Stored data entries:

====================

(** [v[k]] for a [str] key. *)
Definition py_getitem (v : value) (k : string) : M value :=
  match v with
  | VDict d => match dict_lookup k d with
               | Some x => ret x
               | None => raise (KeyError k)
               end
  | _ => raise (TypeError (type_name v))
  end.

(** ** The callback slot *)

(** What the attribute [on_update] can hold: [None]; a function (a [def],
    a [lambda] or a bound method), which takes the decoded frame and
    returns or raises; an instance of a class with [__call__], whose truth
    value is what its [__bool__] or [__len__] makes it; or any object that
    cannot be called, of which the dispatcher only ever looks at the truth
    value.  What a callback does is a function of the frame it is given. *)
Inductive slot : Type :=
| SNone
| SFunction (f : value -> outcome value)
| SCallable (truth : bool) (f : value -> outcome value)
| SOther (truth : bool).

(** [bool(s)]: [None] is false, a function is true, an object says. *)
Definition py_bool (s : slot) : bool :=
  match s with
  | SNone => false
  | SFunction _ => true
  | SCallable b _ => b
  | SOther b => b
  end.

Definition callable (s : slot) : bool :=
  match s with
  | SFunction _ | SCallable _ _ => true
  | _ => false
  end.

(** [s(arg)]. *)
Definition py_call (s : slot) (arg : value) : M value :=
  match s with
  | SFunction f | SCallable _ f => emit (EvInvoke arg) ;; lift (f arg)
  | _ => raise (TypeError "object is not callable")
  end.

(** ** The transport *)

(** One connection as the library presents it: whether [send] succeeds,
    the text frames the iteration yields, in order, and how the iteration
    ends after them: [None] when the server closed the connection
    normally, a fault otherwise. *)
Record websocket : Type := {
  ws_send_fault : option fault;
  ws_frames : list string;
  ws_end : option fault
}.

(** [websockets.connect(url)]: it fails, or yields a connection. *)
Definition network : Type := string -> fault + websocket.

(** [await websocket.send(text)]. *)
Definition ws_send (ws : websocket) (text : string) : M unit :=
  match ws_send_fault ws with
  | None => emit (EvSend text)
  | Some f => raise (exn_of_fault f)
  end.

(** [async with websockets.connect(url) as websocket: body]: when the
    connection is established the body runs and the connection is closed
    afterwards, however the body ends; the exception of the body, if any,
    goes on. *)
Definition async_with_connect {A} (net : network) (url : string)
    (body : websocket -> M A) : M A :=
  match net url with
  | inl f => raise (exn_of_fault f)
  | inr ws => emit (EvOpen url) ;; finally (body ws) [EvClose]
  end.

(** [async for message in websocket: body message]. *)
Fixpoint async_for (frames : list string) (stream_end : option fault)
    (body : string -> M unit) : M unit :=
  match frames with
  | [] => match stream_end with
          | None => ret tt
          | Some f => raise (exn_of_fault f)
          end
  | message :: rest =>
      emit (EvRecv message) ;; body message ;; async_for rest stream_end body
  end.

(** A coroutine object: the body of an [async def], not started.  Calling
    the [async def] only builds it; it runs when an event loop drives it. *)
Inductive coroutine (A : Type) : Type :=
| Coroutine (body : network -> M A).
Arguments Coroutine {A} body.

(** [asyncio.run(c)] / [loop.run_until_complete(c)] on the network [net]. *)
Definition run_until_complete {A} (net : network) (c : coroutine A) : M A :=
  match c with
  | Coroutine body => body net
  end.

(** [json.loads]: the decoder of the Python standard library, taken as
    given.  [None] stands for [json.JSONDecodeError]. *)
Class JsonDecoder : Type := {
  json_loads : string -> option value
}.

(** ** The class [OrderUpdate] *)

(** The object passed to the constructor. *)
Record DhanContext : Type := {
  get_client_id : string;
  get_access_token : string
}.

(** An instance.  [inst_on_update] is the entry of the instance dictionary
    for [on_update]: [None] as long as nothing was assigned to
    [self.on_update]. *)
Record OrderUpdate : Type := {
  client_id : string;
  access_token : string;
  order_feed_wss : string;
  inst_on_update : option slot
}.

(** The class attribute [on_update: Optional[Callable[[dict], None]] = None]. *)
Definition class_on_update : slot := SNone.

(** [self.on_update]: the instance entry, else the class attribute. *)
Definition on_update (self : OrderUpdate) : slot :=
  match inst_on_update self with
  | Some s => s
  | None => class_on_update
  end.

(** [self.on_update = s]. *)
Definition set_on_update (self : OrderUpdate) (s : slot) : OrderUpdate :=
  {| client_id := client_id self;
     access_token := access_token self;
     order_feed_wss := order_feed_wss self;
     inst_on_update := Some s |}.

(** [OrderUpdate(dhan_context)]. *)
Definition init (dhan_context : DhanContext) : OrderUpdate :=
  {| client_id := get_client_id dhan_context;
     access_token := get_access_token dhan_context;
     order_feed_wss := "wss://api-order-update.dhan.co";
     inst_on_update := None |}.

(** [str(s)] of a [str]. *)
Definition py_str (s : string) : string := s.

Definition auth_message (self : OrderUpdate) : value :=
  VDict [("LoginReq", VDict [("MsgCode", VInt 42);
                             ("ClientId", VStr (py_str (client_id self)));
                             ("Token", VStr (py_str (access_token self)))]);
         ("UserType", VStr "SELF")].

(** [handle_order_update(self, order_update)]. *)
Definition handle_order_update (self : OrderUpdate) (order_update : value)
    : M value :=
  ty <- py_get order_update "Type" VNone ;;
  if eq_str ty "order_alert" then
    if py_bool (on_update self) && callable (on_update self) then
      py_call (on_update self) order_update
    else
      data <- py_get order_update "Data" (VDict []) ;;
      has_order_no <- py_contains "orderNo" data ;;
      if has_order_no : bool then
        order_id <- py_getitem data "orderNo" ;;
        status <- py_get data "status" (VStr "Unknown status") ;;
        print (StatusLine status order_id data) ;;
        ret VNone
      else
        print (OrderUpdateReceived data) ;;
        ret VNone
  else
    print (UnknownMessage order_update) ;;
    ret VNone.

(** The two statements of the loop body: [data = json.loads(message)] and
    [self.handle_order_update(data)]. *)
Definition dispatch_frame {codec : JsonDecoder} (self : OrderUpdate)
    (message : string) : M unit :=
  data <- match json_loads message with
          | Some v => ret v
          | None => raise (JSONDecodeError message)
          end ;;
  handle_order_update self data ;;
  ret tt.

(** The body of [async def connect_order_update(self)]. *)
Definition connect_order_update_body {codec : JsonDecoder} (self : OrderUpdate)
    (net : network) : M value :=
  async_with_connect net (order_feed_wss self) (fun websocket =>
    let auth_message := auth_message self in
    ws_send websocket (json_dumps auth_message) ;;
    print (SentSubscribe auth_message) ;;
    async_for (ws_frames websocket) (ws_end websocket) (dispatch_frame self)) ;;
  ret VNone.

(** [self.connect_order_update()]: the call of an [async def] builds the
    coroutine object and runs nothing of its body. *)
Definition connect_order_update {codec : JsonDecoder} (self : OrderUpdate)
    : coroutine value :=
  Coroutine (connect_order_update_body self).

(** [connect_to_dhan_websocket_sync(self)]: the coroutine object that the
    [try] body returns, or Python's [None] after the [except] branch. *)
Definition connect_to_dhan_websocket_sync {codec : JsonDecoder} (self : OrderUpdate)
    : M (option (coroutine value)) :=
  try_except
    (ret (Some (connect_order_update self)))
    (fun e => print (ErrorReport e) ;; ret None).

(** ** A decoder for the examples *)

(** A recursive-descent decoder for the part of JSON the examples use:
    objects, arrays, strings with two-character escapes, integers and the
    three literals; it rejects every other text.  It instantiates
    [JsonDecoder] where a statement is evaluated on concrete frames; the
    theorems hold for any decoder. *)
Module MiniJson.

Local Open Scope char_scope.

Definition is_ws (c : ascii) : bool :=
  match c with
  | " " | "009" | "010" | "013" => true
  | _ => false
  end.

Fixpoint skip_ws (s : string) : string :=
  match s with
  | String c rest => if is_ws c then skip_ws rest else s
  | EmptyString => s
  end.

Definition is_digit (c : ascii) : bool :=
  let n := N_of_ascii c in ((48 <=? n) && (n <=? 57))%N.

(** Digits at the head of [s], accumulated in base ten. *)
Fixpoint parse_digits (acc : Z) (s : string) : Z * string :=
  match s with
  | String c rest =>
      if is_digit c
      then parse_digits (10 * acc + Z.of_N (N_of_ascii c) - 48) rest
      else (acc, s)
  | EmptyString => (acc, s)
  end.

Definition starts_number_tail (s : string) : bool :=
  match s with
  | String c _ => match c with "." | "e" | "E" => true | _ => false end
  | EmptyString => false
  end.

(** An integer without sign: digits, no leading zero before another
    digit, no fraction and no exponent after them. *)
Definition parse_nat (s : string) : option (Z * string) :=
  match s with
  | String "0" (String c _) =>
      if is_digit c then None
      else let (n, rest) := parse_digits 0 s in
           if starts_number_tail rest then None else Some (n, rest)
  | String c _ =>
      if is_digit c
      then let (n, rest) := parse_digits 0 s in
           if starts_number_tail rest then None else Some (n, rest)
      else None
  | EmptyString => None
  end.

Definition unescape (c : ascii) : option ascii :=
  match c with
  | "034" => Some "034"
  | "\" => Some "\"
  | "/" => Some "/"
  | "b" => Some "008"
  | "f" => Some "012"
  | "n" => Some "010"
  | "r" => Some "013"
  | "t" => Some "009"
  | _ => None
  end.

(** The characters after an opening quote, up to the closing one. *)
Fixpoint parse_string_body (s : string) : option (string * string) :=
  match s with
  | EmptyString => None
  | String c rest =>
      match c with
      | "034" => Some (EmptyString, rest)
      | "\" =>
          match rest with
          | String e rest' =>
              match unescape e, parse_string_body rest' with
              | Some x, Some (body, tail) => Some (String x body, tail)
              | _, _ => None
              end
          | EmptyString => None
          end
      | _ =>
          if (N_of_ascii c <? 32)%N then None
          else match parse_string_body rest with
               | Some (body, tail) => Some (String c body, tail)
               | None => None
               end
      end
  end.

====================

ACTIVITY: Beginning with the first line of the entries, repeat each line exactly until you have reproduced the one containing "(** [websockets.connect(url)]: it", and add nothing further.

REPLY TO THE EXERCISE:
(** [v[k]] for a [str] key. *)
Definition py_getitem (v : value) (k : string) : M value :=
  match v with
  | VDict d => match dict_lookup k d with
               | Some x => ret x
               | None => raise (KeyError k)
               end
  | _ => raise (TypeError (type_name v))
  end.

(** ** The callback slot *)

(** What the attribute [on_update] can hold: [None]; a function (a [def],
    a [lambda] or a bound method), which takes the decoded frame and
    returns or raises; an instance of a class with [__call__], whose truth
    value is what its [__bool__] or [__len__] makes it; or any object that
    cannot be called, of which the dispatcher only ever looks at the truth
    value.  What a callback does is a function of the frame it is given. *)
Inductive slot : Type :=
| SNone
| SFunction (f : value -> outcome value)
| SCallable (truth : bool) (f : value -> outcome value)
| SOther (truth : bool).

(** [bool(s)]: [None] is false, a function is true, an object says. *)
Definition py_bool (s : slot) : bool :=
  match s with
  | SNone => false
  | SFunction _ => true
  | SCallable b _ => b
  | SOther b => b
  end.

Definition callable (s : slot) : bool :=
  match s with
  | SFunction _ | SCallable _ _ => true
  | _ => false
  end.

(** [s(arg)]. *)
Definition py_call (s : slot) (arg : value) : M value :=
  match s with
  | SFunction f | SCallable _ f => emit (EvInvoke arg) ;; lift (f arg)
  | _ => raise (TypeError "object is not callable")
  end.

(** ** The transport *)

(** One connection as the library presents it: whether [send] succeeds,
    the text frames the iteration yields, in order, and how the iteration
    ends after them: [None] when the server closed the connection
    normally, a fault otherwise. *)
Record websocket : Type := {
  ws_send_fault : option fault;
  ws_frames : list string;
  ws_end : option fault
}.

(** [websockets.connect(url)]: it fails, or yields a connection. *)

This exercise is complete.